▶ **ACTIVITY**
Once you reach the line containing "(** Every plan" in the entries below, write out that line and each one after it down to the line containing "intro only, the", exactly and with nothing added.
···
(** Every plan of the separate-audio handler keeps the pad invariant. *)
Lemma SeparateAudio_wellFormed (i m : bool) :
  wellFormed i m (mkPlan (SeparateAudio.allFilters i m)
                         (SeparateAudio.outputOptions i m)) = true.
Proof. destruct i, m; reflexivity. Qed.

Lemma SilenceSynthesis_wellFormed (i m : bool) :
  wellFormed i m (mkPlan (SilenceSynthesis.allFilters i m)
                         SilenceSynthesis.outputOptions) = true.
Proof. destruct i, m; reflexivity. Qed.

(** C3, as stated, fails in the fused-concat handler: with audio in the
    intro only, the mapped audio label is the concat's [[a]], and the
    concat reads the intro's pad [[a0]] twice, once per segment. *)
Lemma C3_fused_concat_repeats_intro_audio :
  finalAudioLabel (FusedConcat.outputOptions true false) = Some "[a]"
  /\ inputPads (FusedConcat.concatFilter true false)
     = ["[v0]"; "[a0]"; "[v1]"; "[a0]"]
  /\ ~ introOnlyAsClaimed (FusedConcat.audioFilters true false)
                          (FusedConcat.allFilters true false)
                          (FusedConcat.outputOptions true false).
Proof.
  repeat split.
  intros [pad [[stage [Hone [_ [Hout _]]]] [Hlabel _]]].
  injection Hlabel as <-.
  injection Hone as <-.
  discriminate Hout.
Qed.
···
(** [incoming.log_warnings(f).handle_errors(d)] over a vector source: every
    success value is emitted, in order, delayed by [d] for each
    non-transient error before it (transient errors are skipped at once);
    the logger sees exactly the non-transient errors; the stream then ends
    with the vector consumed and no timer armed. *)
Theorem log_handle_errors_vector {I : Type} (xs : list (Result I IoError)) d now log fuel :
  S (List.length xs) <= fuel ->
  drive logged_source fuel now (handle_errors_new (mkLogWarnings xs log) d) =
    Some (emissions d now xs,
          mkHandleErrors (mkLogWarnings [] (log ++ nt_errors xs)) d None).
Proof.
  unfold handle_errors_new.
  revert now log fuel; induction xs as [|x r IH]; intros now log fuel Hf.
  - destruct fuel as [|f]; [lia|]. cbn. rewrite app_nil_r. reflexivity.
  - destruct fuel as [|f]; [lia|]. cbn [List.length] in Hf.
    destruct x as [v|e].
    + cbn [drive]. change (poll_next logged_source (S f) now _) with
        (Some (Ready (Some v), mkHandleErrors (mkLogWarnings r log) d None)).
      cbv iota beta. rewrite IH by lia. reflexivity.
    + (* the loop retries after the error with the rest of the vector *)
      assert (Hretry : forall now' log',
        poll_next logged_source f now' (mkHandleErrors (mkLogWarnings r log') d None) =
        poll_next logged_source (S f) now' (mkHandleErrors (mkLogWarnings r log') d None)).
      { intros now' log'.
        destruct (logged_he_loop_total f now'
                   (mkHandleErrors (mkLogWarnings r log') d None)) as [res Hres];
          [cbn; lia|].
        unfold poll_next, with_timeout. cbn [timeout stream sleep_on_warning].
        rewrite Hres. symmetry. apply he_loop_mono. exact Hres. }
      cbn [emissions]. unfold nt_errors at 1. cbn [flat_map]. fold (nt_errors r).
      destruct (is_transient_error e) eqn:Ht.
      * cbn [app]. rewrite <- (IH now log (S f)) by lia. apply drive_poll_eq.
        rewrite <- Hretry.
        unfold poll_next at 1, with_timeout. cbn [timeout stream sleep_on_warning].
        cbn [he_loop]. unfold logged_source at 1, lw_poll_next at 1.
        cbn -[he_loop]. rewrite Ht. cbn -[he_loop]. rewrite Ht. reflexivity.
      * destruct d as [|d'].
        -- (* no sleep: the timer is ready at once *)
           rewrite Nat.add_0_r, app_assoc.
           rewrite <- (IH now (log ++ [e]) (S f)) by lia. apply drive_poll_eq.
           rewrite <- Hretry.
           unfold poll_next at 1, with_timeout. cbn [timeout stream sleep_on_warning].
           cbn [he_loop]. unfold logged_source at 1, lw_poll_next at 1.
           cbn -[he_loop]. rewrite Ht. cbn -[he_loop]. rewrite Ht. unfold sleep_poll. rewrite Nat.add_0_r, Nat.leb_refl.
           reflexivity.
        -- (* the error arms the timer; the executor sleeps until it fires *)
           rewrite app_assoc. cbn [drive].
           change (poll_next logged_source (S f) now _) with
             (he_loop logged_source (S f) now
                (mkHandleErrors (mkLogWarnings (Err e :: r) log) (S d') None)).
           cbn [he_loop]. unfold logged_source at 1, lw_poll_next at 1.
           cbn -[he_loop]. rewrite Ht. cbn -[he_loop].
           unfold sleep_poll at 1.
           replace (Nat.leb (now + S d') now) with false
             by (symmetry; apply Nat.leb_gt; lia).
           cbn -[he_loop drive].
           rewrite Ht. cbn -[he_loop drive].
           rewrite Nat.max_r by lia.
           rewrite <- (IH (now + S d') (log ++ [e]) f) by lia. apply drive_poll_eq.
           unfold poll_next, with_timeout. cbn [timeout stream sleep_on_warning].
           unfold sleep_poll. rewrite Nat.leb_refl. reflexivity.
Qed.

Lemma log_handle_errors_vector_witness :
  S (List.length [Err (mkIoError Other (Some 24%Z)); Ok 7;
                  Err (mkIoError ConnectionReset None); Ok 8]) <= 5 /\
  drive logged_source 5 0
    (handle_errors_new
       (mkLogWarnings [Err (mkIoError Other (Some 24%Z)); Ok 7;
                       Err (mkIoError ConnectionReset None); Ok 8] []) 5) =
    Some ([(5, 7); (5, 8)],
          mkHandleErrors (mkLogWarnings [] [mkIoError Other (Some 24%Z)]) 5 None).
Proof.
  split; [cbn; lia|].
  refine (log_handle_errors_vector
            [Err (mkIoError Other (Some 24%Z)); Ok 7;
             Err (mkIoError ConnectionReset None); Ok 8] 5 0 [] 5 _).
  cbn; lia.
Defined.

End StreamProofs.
···
▶ **SOLUTION FOR THIS PROBLEM**
(** Every plan of the separate-audio handler keeps the pad invariant. *)
Lemma SeparateAudio_wellFormed (i m : bool) :
  wellFormed i m (mkPlan (SeparateAudio.allFilters i m)
                         (SeparateAudio.outputOptions i m)) = true.
Proof. destruct i, m; reflexivity. Qed.

Lemma SilenceSynthesis_wellFormed (i m : bool) :
  wellFormed i m (mkPlan (SilenceSynthesis.allFilters i m)
                         SilenceSynthesis.outputOptions) = true.
Proof. destruct i, m; reflexivity. Qed.

(** C3, as stated, fails in the fused-concat handler: with audio in the
    intro only, the mapped audio label is the concat's [[a]], and the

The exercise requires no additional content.